Cette diversification peut être entendue au sens large. En France, Bouygues avait opté pour des développements dans les médias (TF1), les télécoms (Bouygues Telecom) et l'industrie (Alstom). Mais la gestion d'infrastructures est devenue furieusement tendance. C'est Vinci qui fait figure de porte-étendard de cette stratégie, avec des investissements dans les autoroutes, les parkings (depuis cédés), les aéroports et d'autres infrastructures (rail, stades). Eiffage s'est aussi développé dans les autoroutes, au capital d'Eurotunnel (Getlink) et, tout fraîchement, dans les aéroports (Lille).
 
Le développement des concessions - exploiter des infrastructures à vocation générale avec des moyens privés – répond tout à fait au besoin d'amortissement des activités cycliques. Les concessions apportent de la visibilité par la récurrence de leurs revenus et de leurs flux financiers. Mais ce n'est pas tout. Reprenons l'exemple de l'ancienne SGE, Vinci, avec ses résultats 2018. Le tableau qui suit, tiré du document de référence 2018, montre que les concessions sont bien plus lucratives que les activités traditionnelles du BTP.
 
Elles ne représentent que 17% des revenus du groupe mais 69% de son résultat opérationnel. Et si elles sont par essence gourmandes en capitaux engagés (81%), elles n'emploient que 8,4% des effectifs du groupe et sont en croissance régulière (données hors tableau). Les analystes ne s'y sont pas trompés : ils considèrent que Vinci est avant tout un concessionnaire, même si la majeure partie de ses revenus et de ses employés sont logés dans la division dite "contractuelle". En moyenne, ils estiment que 75 à 80% de la valorisation du groupe provient de concessions négociées judicieusement (les détracteurs de la privatisation des autoroutes ne diraient pas autre chose). En bourse, la stratégie fonctionne aussi. Le graphique ci-dessous montre que l'action Vinci a gagné 161% sur 10 ans, contre 113% à l'exigeant indice large européen Stoxx Europe 600 dividendes réinvestis. Pendant ce temps, Bouygues a perdu un peu de terrain.
 

La bonne fortune boursière de Vinci n'est pas un cas à part dans ce domaine. AlphaValue s'est penché sur un panier de 11 valeurs européennes avec une composante "concession" (Vinci, Eiffage, ADP, Atlantia, une batterie d'espagnoles dont Ferrovial, Sacyr et ACS… etc.). Sur un an, le gain moyen est de 30%, soit le 3ème secteur le plus prolifique en Europe, avec une performance supérieure de 10% au Stoxx Europe 600 NR. Pas étonnant, explique le bureau d'études, puisque les concessions profitent de la baisse des taux : avoir une concession c'est avoir une obligation à haut rendement. "La baguette magique de la BCE et de la Fed fait des miracles", écrit AlphaValue, qui ne manque pas de souligner que les plus fortes performances boursières sur un an sont corrélées avec l'importance de la concession dans le total des actifs bruts : le trio de tête (Ferrovial, Vinci, Atlantia) affiche plus de 80% d'exposition à cette activité.

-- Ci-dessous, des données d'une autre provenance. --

(** * PassMan icon generator: [create_icons.py]

    A shallow embedding of the script that renders the four extension icons
    (a white padlock on a blue square) and of the properties its
    specification states about it.

    Conventions of the embedding.
    - Python integers are [Z]; [//] is [Z.div] (floor division).
    - A finite Python [float] is a rational number, so floats are carried
      as [Q] and the arithmetic on them is exact: [size / 24] is the ratio
      itself, as the specification reads it.  [Binary64] repeats the
      computations on IEEE 754 doubles; [binary64_exact] checks that the
      two agree on every integer the script computes, for the sizes 1
      to 256.
    - [int(x)] rounds towards zero.
    - [math.cos], [math.sin], [math.radians] and the line rasteriser of
      Pillow are library code; they are parameters of the development
      ([math_module], [imaging]).  [Reference] gives instances of them
      with which the renderer can be evaluated.
    - [Image.new], [ImageDraw.rectangle] and [Image.save] follow their
      documented behaviour: a canvas filled with one colour, an inclusive
      clipped box, one file written.  The encoding of a saved image into
      the bytes of a PNG file is not modelled: a [Save] event records the
      image and the format handed to the encoder.
    - Exceptions are values of [exn]; the effects on the file system and
      on standard output are recorded, in order, in a trace of [event]s. *)

From Stdlib Require Import ZArith QArith Qround Qabs Lia Floats Uint63.
From stdpp Require Import base tactics option list strings pretty gmap.

Local Open Scope Z_scope.

(** ** Python numbers *)

(** [int(x)] on a float: truncation towards zero. *)
Definition int (x : Q) : Z := Z.quot (Qnum x) (Zpos (Qden x)).

(** [range(start, stop, step)] for a positive step. *)
Definition range (start stop step : Z) : list Z :=
  (λ i, start + step * i) <$> seqZ 0 ((stop - start + step - 1) `div` step).

(** ** Pillow images *)

(** A colour is the 4-tuple the script passes: red, green, blue, alpha. *)
Definition rgba : Type := Z * Z * Z * Z.

(** An image: its mode, its size (width, height) and its rows of pixels,
    top row first. *)
Record image : Type := Image {
  im_mode : string;
  im_size : Z * Z;
  im_rows : list (list rgba)
}.

Inductive exn : Type :=
  | ValueError (msg : string)
  | OSError (path : string).

Inductive result (A : Type) : Type :=
  | Ok (a : A)
  | Raise (e : exn).
Arguments Ok {A} a.
Arguments Raise {A} e.
(** ** The representation invariant is kept *)

Lemma keys_at_home_update m m' n chain chain' :
  capacity m' = capacity m →
  table m !! n = Some chain →
  table m' = <[n := chain']> (table m) →
  (∀ k, k ∈ keys chain' →
        k ∈ keys chain ∨ bucket_index k (capacity m) = Some (Z.of_nat n)) →
  keys_at_home m → keys_at_home m'.
Proof.
  intros Hcap Hn Htab Hkeys Hhome j c k Hj Hk. rewrite Hcap.
  rewrite Htab in Hj. apply list_lookup_insert_Some in Hj as [(<- & <- & _)|[_ Hj]].
  - destruct (Hkeys k Hk) as [Hold|Hnew]; [by eapply Hhome | done].
  - by eapply Hhome.
Qed.

Lemma chains_distinct_update m m' n chain' :
  table m' = <[n := chain']> (table m) →
  NoDup (keys chain') →
  chains_distinct m → chains_distinct m'.
Proof.
  intros Htab Hnd Hdist j c Hj.
  rewrite Htab in Hj. apply list_lookup_insert_Some in Hj as [(_ & <- & _)|[_ Hj]].
  - done.
  - by eapply Hdist.
Qed.

Lemma keys_at_home_same m m' :
  capacity m' = capacity m → table m' = table m →
  keys_at_home m → keys_at_home m'.
Proof. unfold keys_at_home. intros -> ->. done. Qed.

Lemma chains_distinct_same m m' :
  table m' = table m → chains_distinct m → chains_distinct m'.
Proof. unfold chains_distinct. intros ->. done. Qed.

Lemma index_to_nat k cap i :
  bucket_index k cap = Some i → Z.of_nat (Z.to_nat i) = i.
Proof. intros H%bucket_index_nonneg. lia. Qed.
(* ===== verification/Canvas.v ===== *)
(** * Drawing calls on a [framebuf] surface

    The sprites and screens of the games are the sequences of calls they
    make on a [framebuf.FrameBuffer] (or on the driver, which is one):
    [fill_rect], [rect], [pixel], [hline], [vline], [line], [text] and
    [fill].  A call asks for the pixels of a rectangle ([hline] and
    [vline] are one-pixel [fill_rect]s in MicroPython's [framebuf], and
    [rect] without [fill] is the four [fill_rect]s of its sides); the
    buffer clips them.  The rasterisation of [line] and the glyphs of
    [text] are library code the sources only call: those calls are kept as
    data, with their endpoints and strings, and ask for no pixel here.
    [bitmap] is the loop of the sprite blitters, one [pixel] per set bit.
    [in_box] is the membership of a pixel in a box [(x, y, w, h)] as the
    games' collision tests use them; [calls_in] and the tactic [call_in]
    place every pixel of a call list in a region. *)

From stdpp Require Import list strings.
From S2P Require Import Prelude.

Local Open Scope Z_scope.

(** A call on a frame buffer. *)
Inductive fbcall :=
| FillRect (x y w h c : Z)
| Rect (x y w h c : Z)
| Pixel (x y c : Z)
| HLine (x y w c : Z)
| VLine (x y h c : Z)
| Line (x0 y0 x1 y1 c : Z)
| Text (s : string) (x y c : Z)
| Fill (c : Z).

(** The pixels of the rectangle at [(x, y)] of size [w] x [h]. *)
Definition rect_pixels (x y w h : Z) : list (Z * Z) :=
  flat_map (fun j => map (fun i => (i, j)) (zrange x (x + w))) (zrange y (y + h)).

(** The pixels a call asks for ([line], [text] and [fill] are left out). *)
Definition call_pixels (k : fbcall) : list (Z * Z) :=
  match k with
  | FillRect x y w h _ => rect_pixels x y w h
  | Rect x y w h _ =>
      rect_pixels x y w 1 ++ rect_pixels x (y + h - 1) w 1 ++ rect_pixels x y 1 h ++ rect_pixels (x + w - 1) y 1 h
  | Pixel x y _ => [(x, y)]
  | HLine x y w _ => rect_pixels x y w 1
  | VLine x y h _ => rect_pixels x y 1 h
  | _ => []
  end.

Definition pixels_of (l : list fbcall) : list (Z * Z) := flat_map call_pixels l.

(** [for ry in range(h): for rx in range(w): if on(rx, ry): pixel(x + rx,
    y + ry, c)]. *)
Definition bitmap (x y w h c : Z) (on : Z -> Z -> bool) : list fbcall :=
  flat_map (fun ry => flat_map (fun rx => if on rx ry then [Pixel (x + rx) (y + ry) c] else [])
    (zrange 0 w)) (zrange 0 h).

(** A box [(x, y, w, h)] as the code's tuples. *)
Abbreviation box := (Z * Z * Z * Z)%type.

Definition in_box (b : box) (p : Z * Z) : Prop :=
  let '(bx, by_, bw, bh) := b in bx <= p.1 < bx + bw /\ by_ <= p.2 < by_ + bh.

Lemma elem_of_rect_pixels x y w h p : p ∈ rect_pixels x y w h <-> x <= p.1 < x + w /\ y <= p.2 < y + h.
Proof.
  unfold rect_pixels. rewrite elem_of_flat_map. split.
  - intros (j & Hj%elem_of_zrange & Hp). apply list_elem_of_In, in_map_iff in Hp as (i & <- & Hi).
    apply list_elem_of_In, elem_of_zrange in Hi. simpl. lia.
  - destruct p as [px py]. simpl. intros [??]. exists py. split; [apply elem_of_zrange; lia|].
    apply list_elem_of_In, in_map_iff. exists px. split; [done|]. apply list_elem_of_In, elem_of_zrange. lia.
Qed.

(** A call list's pixels lie in a region when each call's do. *)
Lemma calls_in (P : Z * Z -> Prop) (l : list fbcall) :
  Forall (fun c => forall p, p ∈ call_pixels c -> P p) l -> forall p, p ∈ pixels_of l -> P p.
Proof. rewrite Forall_forall. intros Hl p (c & Hc & Hp)%elem_of_flat_map. exact (Hl c Hc p Hp). Qed.

Lemma pixels_of_app l1 l2 p : p ∈ pixels_of (l1 ++ l2) <-> p ∈ pixels_of l1 \/ p ∈ pixels_of l2.
Proof. unfold pixels_of. by rewrite flat_map_app, elem_of_app. Qed.

Lemma pixels_of_flat_map {A} (f : A -> list fbcall) (l : list A) p :
  p ∈ pixels_of (flat_map f l) <-> exists x, x ∈ l /\ p ∈ pixels_of (f x).
Proof.
  induction l as [|x l IH]; simpl.
  - unfold pixels_of at 1. simpl. split; [by intros ?%elem_of_nil|]. intros (? & ?%elem_of_nil & _); done.
  - rewrite pixels_of_app, IH. setoid_rewrite elem_of_cons. naive_solver.
Qed.

(** A bitmap's pixels lie in its [w] x [h] box, whatever bits are set. *)
Lemma bitmap_in x y w h c on p : p ∈ pixels_of (bitmap x y w h c on) -> in_box (x, y, w, h) p.
Proof.
  unfold pixels_of, bitmap. intros (k & Hk & Hp)%elem_of_flat_map.
  apply elem_of_flat_map in Hk as (ry & Hry%elem_of_zrange & Hk).
  apply elem_of_flat_map in Hk as (rx & Hrx%elem_of_zrange & Hk).
  destruct (on rx ry); [|by apply elem_of_nil in Hk]. apply list_elem_of_singleton in Hk as ->.
  destruct p as [px py]. simpl in Hp. apply list_elem_of_singleton in Hp. simplify_eq/=. lia.
Qed.

(** The pixel of one call, as arithmetic on its coordinates. *)
Ltac call_pixel Hp :=
  first [apply elem_of_rect_pixels in Hp | apply list_elem_of_singleton in Hp; injection Hp as -> ->
        | by apply elem_of_nil in Hp
        | rewrite !elem_of_app in Hp; destruct Hp as [Hp|[Hp|[Hp|Hp]]]; apply elem_of_rect_pixels in Hp].

(** Every pixel of an explicit call list lies in a region that linear
    arithmetic decides. *)
Ltac call_in :=
  cbn [fst snd app]; apply Forall_forall; intros ? Hc;
  repeat (apply elem_of_cons in Hc as [-> | Hc]); [..|by apply elem_of_nil in Hc];
  intros [px py] Hp; simpl in Hp; call_pixel Hp; simpl in *; lia.
(** A deadline [ticks_add(now, d)] set at a reading [now] is [d] ms in
    its future. *)
Lemma ticks_diff_add T d : 0 <= d < TICKS_PERIOD / 2 -> ticks_diff (ticks_add (ticks_ms T) d) (ticks_ms T) = d.
Proof.
  intros Hd. unfold ticks_add. rewrite ticks_mask, Z.land_ones by lia. change (2 ^ 30) with TICKS_PERIOD.
  rewrite ticks_diff_mod.
  replace ((ticks_ms T + d) mod TICKS_PERIOD - ticks_ms T + TICKS_PERIOD / 2)
    with ((ticks_ms T + d) mod TICKS_PERIOD + (TICKS_PERIOD / 2 - ticks_ms T)) by ring.
  rewrite Z.add_mod_idemp_l by (unfold TICKS_PERIOD; lia).
  replace (ticks_ms T + d + (TICKS_PERIOD / 2 - ticks_ms T)) with (d + TICKS_PERIOD / 2) by ring.
  rewrite Z.mod_small; [lia|]. change (TICKS_PERIOD / 2) with 536870912 in *. change TICKS_PERIOD with 1073741824. lia.
Qed.

Lemma ticks_poll T k : (Z.of_nat k <= 53687091)%Z ->
  ticks_diff (ticks_ms (T + 10 * Z.of_nat k)) (ticks_ms T) = 10 * Z.of_nat k.
Proof.
  intros Hk. rewrite ticks_elapsed; [lia|].
  change (TICKS_PERIOD / 2) with 536870912. lia.
Qed.

Lemma poll_succ T k : T + 10 * Z.of_nat (S k) = T + 10 * Z.of_nat k + 10.
Proof. lia. Qed.

Lemma poll_zero T : T + 10 * Z.of_nat 0 = T.
Proof. lia. Qed.

Section PollingLemmas.
Variable env : Z -> levels.

  (** A [while cond(): sleep_ms(10)] loop stops at the first poll where
      [cond] is false, given more turns of fuel than polls. *)
Lemma sleep_while_at cond fuel T m :
    (forall k, (k < m)%nat -> cond (T + 10 * Z.of_nat k) = true) ->
    cond (T + 10 * Z.of_nat m) = false -> (m < fuel)%nat ->
    sleep_while cond fuel T = Some (T + 10 * Z.of_nat m).
  Proof.
    revert fuel T. induction m as [|m IH]; intros [|f] T Hh Hr Hf; try lia.
    - rewrite poll_zero in *. simpl. by rewrite Hr.
    - simpl. pose proof (Hh 0%nat ltac:(lia)) as H0. rewrite poll_zero in H0. rewrite H0.
      rewrite (IH f (T + 10)); [f_equal; lia| | |lia].
      + intros k Hk. replace (T + 10 + 10 * Z.of_nat k) with (T + 10 * Z.of_nat (S k)) by lia.
        apply Hh. lia.
      + by replace (T + 10 + 10 * Z.of_nat m) with (T + 10 * Z.of_nat (S m)) by lia.
  Qed.

  (** While [cond] stays true the loop never returns, whatever the fuel. *)
Lemma sleep_while_forever cond fuel T :
    (forall t, T <= t -> cond t = true) -> sleep_while cond fuel T = None.
  Proof.
    revert T. induction fuel as [|f IH]; intros T Hc; [done|]. simpl.
    rewrite Hc by lia. apply IH. intros t Ht. apply Hc. lia.
  Qed.

  (** What a returning loop returns: a later poll at which [cond] is false. *)
Lemma sleep_while_some cond fuel T T' :
    sleep_while cond fuel T = Some T' -> cond T' = false /\ T <= T'.
  Proof.
    revert T. induction fuel as [|f IH]; intros T; [done|]. simpl.
    destruct (cond T) eqn:E; [|intros [= <-]; split; [done|lia]].
    intros Hs. destruct (IH _ Hs). split; [done|lia].
  Qed.

Lemma hold_step b1 b2 f T j :
    Z.of_nat j <= 70 -> both env b1 b2 (T + 10 * Z.of_nat j) = true ->
    hold_loop env b1 b2 (S f) (ticks_ms T) (T + 10 * Z.of_nat j) =
    hold_loop env b1 b2 f (ticks_ms T) (T + 10 * Z.of_nat (S j)).
  Proof.
    intros Hj Hb. simpl. rewrite Hb, ticks_poll by lia.
    rewrite (proj2 (Z.ltb_ge _ _)) by lia. f_equal. lia.
  Qed.

  (** [m] turns of a chord held from [T] on. *)
Lemma hold_run b1 b2 f T m :
    (m <= 71)%nat -> (forall k, (k < m)%nat -> both env b1 b2 (T + 10 * Z.of_nat k) = true) ->
    hold_loop env b1 b2 (m + f) (ticks_ms T) T = hold_loop env b1 b2 f (ticks_ms T) (T + 10 * Z.of_nat m).
  Proof.
    revert f. induction m as [|m IH]; intros f Hm Hh; [by rewrite poll_zero|].
    rewrite Nat.add_succ_l, <- Nat.add_succ_r, IH by auto with lia.
    apply hold_step; [lia|apply Hh; lia].
  Qed.

  (** From poll [j] on, the hold loop returns by poll 71, i.e. within
      710 ms of its start, whatever the buttons do. *)
Lemma hold_total b1 b2 T n j f :
    (j + n = 71)%nat ->
    exists r, hold_loop env b1 b2 (S n + f) (ticks_ms T) (T + 10 * Z.of_nat j) = Some r /\
      T + 10 * Z.of_nat j <= hold_time r <= T + 710.
  Proof.
    revert j. induction n as [|n IH]; intros j Hj.
    - assert (j = 71)%nat as -> by lia. simpl.
      destruct (both env b1 b2 _); [rewrite ticks_poll by lia|]; simpl; eexists; split; [done|simpl; lia|done|simpl; lia].
    - destruct (both env b1 b2 (T + 10 * Z.of_nat j)) eqn:Hb.
      + change (S (S n) + f)%nat with (S (S n + f)). rewrite hold_step by (done || lia).
        destruct (IH (S j)) as (r & Hr & Hrt); [lia|]. exists r. split; [done|lia].
      + simpl. rewrite Hb. eexists; split; [done|simpl; lia].
  Qed.
End PollingLemmas.

(** ** The edge detector *)

Lemma line_edges_cons p x xs : line_edges p (x :: xs) = ((p =? 1) && (x =? 0)) :: line_edges x xs.
Proof. reflexivity. Qed.

Lemma line_edges_released p m : line_edges p (replicate m 1) = replicate m false.
Proof.
  revert p. induction m as [|m IH]; intros p; [done|]. simpl replicate. rewrite line_edges_cons, IH.
  by rewrite andb_false_r.
Qed.

Lemma line_edges_const p x xs j :
  EdgeButtons.edge p x = false -> EdgeButtons.edge x x = false ->
  line_edges p (replicate j x ++ xs) = replicate j false ++ line_edges (match j with O => p | _ => x end) xs.
Proof.
  unfold EdgeButtons.edge. intros Hp Hx. revert p Hp. induction j as [|j IH]; intros p Hp; [done|]. simpl replicate.
  rewrite <- app_comm_cons, line_edges_cons, Hp, IH by done. destruct j; done.
Qed.

Lemma default_last_cons {A} (d x : A) l : default d (last (x :: l)) = default x (last l).
Proof.
  destruct l as [|a l]; [done|]. rewrite last_cons_cons.
  destruct (last (a :: l)) eqn:E; [done|]. by apply last_None in E.
Qed.

Lemma run_line_edges b s ns :
  map (EdgeButtons.edge_of b) (EdgeButtons.run s ns).2 = line_edges (EdgeButtons.get b s) (map (lv_get b) ns) /\
  EdgeButtons.get b (EdgeButtons.run s ns).1 = default (EdgeButtons.get b s) (last (map (lv_get b) ns)).
Proof.
  revert s. induction ns as [|n ns IH]; intros s; [done|].
  cbn [EdgeButtons.run map]. rewrite line_edges_cons, default_last_cons.
  destruct (IH (EdgeButtons.update s n).1) as [H1 H2]. unfold EdgeButtons.update in *.
  destruct (EdgeButtons.run _ ns) as [s2 es] eqn:E. simpl in H1, H2 |- *.
  destruct b; simpl in *; by rewrite H1, H2.
Qed.

(** C6: [update()] called once per tick computes, for every button, the
    stateless edge specification: the edge at each tick is
    [previous == 1 and current == 0] on two consecutive snapshots, the first
    against the stored one, and the stored level after the run is the last
    snapshot. *)
Theorem run_edges b s ns :
  map (EdgeButtons.edge_of b) (EdgeButtons.run s ns).2 = line_edges (EdgeButtons.get b s) (map (lv_get b) ns) /\
  EdgeButtons.get b (EdgeButtons.run s ns).1 = default (EdgeButtons.get b s) (last (map (lv_get b) ns)).
Proof. apply run_line_edges. Qed.
(* ===== verification/Minesweeper.v ===== *)
(** * Minesweeper: the 8 x 8 board of [src/minesweeper.py]

    The board is four lists of rows, as [make_empty()] builds them: [mines]
    (bool), [nums] (the number of neighbouring mines, [-1] on a mine),
    [vis] ([COVERED = 0] or [REVEALED = 1]) and [flag] (bool).  The
    operations are translated from lines 159-261: [neighbors] (a generator,
    here the list it yields in order), [place_mines] (its [random] draws are
    an argument [rnd] giving the value of the k-th [getrandbits(16)] call),
    [flood_reveal] (a work-list loop over a stack [q] and a set [seen], with
    fuel: [None] when it runs out), [count_flags], [count_revealed] and
    [is_win].  One turn of [main()] (lines 387-447) is [mtick]; [mturn]
    composes it with [EdgeButtons.update] and [detect_action_chords] of
    [Input], as the loop calls them. *)

From stdpp Require Import gmap.
From S2P Require Import Prelude Grid Input.

Local Open Scope Z_scope.

Module Minesweeper.

Definition ROWS : Z := 8.
Definition COLS : Z := 8.
Definition MINES : Z := 10.

Definition CELL : Z := 7.
Definition GAP : Z := 1.
Definition GRID_W : Z := COLS * CELL + (COLS - 1) * GAP.
Definition GRID_H : Z := ROWS * CELL + (ROWS - 1) * GAP.
Definition GRID_X : Z := (64 - GRID_W) / 2.
Definition GRID_Y : Z := 22.

Definition COVERED : Z := 0.
Definition REVEALED : Z := 1.

Abbreviation BGrid := (list (list bool)).
Abbreviation ZGrid := (list (list Z)).

(** An 8 x 8 grid. *)
Abbreviation mshape := (grid_shape 8 8).

(** [b[r][c]] and [b[r][c] = v] at integer coordinates. *)
Definition mget {A} `{Inhabited A} (b : list (list A)) (r c : Z) : A := cell b (Z.to_nat r) (Z.to_nat c).
Definition mset {A} (b : list (list A)) (r c : Z) (v : A) : list (list A) := set_cell b (Z.to_nat r) (Z.to_nat c) v.

(** [in_bounds(r, c)]. *)
Definition in_bounds (r c : Z) : bool := (0 <=? r) && (r <? ROWS) && (0 <=? c) && (c <? COLS).

(** [neighbors(r, c)]: what the generator yields, in order. *)
Definition neighbors (r c : Z) : list (Z * Z) :=
  flat_map (fun dr => flat_map (fun dc =>
    if (dr =? 0) && (dc =? 0) then []
    else if in_bounds (r + dr) (c + dc) then [(r + dr, c + dc)] else []) [-1; 0; 1]) [-1; 0; 1].

(** All cells, in the order of [for r in range(ROWS): for c in range(COLS)]. *)
Definition board_cells : list (Z * Z) := zrange2 0 ROWS 0 COLS.

(** [[[v]*COLS for _ in range(ROWS)]]. *)
Definition const_grid {A} (v : A) : list (list A) := replicate (Z.to_nat ROWS) (replicate (Z.to_nat COLS) v).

Une logique industrielle, aussi 

L'analyse d'AlphaValue pointe aussi du doigt une réalité trop souvent oubliée sur la présence des groupes de BTP dans les concessions. "Le marché valorise très peu les compétences en ingénierie de la construction de ces entreprises, ce qui est dommage parce qu'elles ne se seraient sans doute pas positionnées sur les meilleurs actifs si elles n'étaient pas les mieux placées pour jauger de leur qualité". Pour couronner le tout, ces entreprises sont en mesure d'entretenir et d'améliorer les infrastructures qu'elles opèrent. Nombreux sont les fonds d'investissement spécialisés dans les infrastructures qui ont surpayé des actifs en appréciant mal les charges découlant d'une maintenance externe, rappelle AlphaValue.
 
Vous pourriez rétorquer que le meilleur est passé et qu'arriver 10 ans après la bataille est inutile. Pas forcément. Le potentiel ne souffre guère de contestation tant que les banques centrales continuent à parler de taux d'intérêts plus faibles. Cerise sur le gâteau, les acteurs les plus exposés à la concession (Atlantia, Eiffage, Ferrovial, Fraport, Groupe ADP, Sacyr et Vinci dans l'univers de couverture AlphaValue) affichent un PER médian correct de 15,9 fois les résultats attendus en 2020.